[Assignment]
Look through the listing below and report the lines that have the word "arising" in them.

[Data extract]
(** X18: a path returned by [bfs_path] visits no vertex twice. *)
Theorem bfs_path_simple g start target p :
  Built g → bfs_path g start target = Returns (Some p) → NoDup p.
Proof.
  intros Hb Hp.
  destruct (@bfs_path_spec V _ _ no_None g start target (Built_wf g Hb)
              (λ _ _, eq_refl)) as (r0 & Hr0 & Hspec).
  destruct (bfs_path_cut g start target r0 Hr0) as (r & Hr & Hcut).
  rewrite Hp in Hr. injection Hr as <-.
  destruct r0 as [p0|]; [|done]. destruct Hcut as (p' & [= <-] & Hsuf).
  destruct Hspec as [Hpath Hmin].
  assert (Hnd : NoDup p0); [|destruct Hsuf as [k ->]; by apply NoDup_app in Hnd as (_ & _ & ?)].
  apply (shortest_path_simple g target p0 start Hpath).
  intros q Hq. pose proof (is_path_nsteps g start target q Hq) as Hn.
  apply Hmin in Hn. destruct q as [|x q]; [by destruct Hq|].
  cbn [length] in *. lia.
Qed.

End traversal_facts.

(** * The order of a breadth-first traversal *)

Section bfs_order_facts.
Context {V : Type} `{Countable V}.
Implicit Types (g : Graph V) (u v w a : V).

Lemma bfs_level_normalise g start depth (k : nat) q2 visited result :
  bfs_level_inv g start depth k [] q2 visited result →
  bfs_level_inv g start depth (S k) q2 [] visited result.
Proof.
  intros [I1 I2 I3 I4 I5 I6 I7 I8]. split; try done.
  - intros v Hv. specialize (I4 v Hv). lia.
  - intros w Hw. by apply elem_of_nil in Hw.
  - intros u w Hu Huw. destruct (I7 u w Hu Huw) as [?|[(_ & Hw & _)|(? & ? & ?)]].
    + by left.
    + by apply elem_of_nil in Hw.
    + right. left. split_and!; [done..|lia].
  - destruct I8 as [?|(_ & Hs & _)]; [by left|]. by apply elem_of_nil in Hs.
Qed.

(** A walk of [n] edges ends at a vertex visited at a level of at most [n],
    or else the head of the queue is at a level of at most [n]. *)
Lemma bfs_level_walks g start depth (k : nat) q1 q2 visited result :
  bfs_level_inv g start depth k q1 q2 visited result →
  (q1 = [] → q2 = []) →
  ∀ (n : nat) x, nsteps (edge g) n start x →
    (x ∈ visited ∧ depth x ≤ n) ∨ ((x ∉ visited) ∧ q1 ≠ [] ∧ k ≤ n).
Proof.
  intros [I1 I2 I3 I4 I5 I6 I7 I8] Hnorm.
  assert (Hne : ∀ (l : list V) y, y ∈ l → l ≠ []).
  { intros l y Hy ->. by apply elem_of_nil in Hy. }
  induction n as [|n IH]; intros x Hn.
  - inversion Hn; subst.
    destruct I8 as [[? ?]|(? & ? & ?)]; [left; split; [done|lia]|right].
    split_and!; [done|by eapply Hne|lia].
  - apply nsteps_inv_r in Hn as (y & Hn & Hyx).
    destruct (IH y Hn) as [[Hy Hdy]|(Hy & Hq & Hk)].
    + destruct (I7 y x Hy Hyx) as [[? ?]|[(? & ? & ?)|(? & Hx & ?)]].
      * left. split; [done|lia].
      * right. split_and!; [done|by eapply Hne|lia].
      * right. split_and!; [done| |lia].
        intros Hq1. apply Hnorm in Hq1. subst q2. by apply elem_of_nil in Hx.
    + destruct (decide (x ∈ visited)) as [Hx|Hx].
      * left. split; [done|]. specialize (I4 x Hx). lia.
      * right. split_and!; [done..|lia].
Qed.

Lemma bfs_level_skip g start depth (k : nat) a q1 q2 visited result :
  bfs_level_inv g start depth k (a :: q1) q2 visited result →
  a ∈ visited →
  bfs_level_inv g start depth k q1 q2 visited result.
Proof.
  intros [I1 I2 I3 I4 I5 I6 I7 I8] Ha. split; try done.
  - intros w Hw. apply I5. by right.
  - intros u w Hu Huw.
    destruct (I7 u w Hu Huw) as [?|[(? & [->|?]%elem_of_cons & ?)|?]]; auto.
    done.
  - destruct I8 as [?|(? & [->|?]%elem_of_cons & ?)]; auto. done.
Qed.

==

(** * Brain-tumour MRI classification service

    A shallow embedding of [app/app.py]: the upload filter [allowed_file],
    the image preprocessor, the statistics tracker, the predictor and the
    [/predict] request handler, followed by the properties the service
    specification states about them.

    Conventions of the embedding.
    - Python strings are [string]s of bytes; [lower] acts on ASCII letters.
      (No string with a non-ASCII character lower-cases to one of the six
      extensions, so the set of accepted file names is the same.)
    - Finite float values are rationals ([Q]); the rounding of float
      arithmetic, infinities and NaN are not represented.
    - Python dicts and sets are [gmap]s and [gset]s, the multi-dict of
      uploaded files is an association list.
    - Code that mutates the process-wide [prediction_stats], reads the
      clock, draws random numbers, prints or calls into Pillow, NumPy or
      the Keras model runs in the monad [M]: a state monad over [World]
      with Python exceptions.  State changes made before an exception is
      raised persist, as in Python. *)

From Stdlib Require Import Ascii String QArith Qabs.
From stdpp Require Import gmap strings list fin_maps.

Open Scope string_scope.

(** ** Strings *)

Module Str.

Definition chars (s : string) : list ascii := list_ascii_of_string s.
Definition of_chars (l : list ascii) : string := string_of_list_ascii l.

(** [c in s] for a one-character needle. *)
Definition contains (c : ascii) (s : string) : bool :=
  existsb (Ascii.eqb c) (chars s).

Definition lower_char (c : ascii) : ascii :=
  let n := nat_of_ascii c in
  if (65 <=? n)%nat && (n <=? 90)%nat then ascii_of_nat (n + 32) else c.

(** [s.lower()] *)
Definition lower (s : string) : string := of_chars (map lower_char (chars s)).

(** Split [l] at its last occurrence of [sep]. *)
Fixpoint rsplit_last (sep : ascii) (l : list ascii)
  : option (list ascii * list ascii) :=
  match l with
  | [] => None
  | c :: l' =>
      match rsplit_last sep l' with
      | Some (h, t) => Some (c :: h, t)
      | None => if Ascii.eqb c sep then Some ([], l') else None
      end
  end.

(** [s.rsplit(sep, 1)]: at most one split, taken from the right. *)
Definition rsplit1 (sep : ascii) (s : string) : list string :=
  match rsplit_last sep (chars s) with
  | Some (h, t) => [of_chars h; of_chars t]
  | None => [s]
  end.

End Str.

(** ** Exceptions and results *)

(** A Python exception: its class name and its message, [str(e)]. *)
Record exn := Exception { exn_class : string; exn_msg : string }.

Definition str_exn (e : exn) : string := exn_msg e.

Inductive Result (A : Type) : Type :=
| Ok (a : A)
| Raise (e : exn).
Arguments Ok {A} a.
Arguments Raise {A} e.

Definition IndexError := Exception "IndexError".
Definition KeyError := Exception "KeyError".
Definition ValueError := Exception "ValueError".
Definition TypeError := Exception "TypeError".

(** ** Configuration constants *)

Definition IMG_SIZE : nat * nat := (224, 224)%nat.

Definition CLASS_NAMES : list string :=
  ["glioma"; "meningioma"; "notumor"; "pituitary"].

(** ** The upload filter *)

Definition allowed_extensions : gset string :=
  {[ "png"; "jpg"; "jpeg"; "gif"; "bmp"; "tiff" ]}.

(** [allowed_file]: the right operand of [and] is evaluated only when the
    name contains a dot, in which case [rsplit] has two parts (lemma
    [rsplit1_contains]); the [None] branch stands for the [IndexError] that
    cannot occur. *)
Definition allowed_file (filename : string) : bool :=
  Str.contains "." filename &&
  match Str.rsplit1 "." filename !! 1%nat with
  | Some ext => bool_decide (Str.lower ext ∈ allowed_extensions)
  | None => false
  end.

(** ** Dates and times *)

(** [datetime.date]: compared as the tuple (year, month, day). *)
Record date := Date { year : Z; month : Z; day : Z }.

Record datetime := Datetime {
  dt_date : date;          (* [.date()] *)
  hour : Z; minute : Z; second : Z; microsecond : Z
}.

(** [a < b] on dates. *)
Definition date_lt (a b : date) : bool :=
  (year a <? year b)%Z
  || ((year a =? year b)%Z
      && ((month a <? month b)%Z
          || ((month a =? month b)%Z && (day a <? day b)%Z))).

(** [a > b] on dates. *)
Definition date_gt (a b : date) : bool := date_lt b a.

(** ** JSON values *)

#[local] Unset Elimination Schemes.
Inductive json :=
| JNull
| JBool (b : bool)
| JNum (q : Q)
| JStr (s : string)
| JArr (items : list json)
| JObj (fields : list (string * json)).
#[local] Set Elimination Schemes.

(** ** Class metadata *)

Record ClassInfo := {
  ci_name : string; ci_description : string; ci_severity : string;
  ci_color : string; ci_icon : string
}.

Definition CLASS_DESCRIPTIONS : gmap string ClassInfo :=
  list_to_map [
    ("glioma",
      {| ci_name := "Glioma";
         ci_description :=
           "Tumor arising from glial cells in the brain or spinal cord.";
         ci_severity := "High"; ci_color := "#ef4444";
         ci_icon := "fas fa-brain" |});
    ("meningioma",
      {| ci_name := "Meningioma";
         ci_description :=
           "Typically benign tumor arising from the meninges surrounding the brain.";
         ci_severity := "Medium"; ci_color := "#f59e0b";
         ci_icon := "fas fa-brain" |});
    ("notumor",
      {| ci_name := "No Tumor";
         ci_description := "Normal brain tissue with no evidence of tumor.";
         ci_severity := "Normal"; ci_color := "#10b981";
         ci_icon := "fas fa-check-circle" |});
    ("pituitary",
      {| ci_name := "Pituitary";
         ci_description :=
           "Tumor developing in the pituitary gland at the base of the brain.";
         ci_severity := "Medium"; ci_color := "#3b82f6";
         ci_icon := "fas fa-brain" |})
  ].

[Problem solution]
           "Tumor arising from glial cells in the brain or spinal cord.";
           "Typically benign tumor arising from the meninges surrounding the brain.";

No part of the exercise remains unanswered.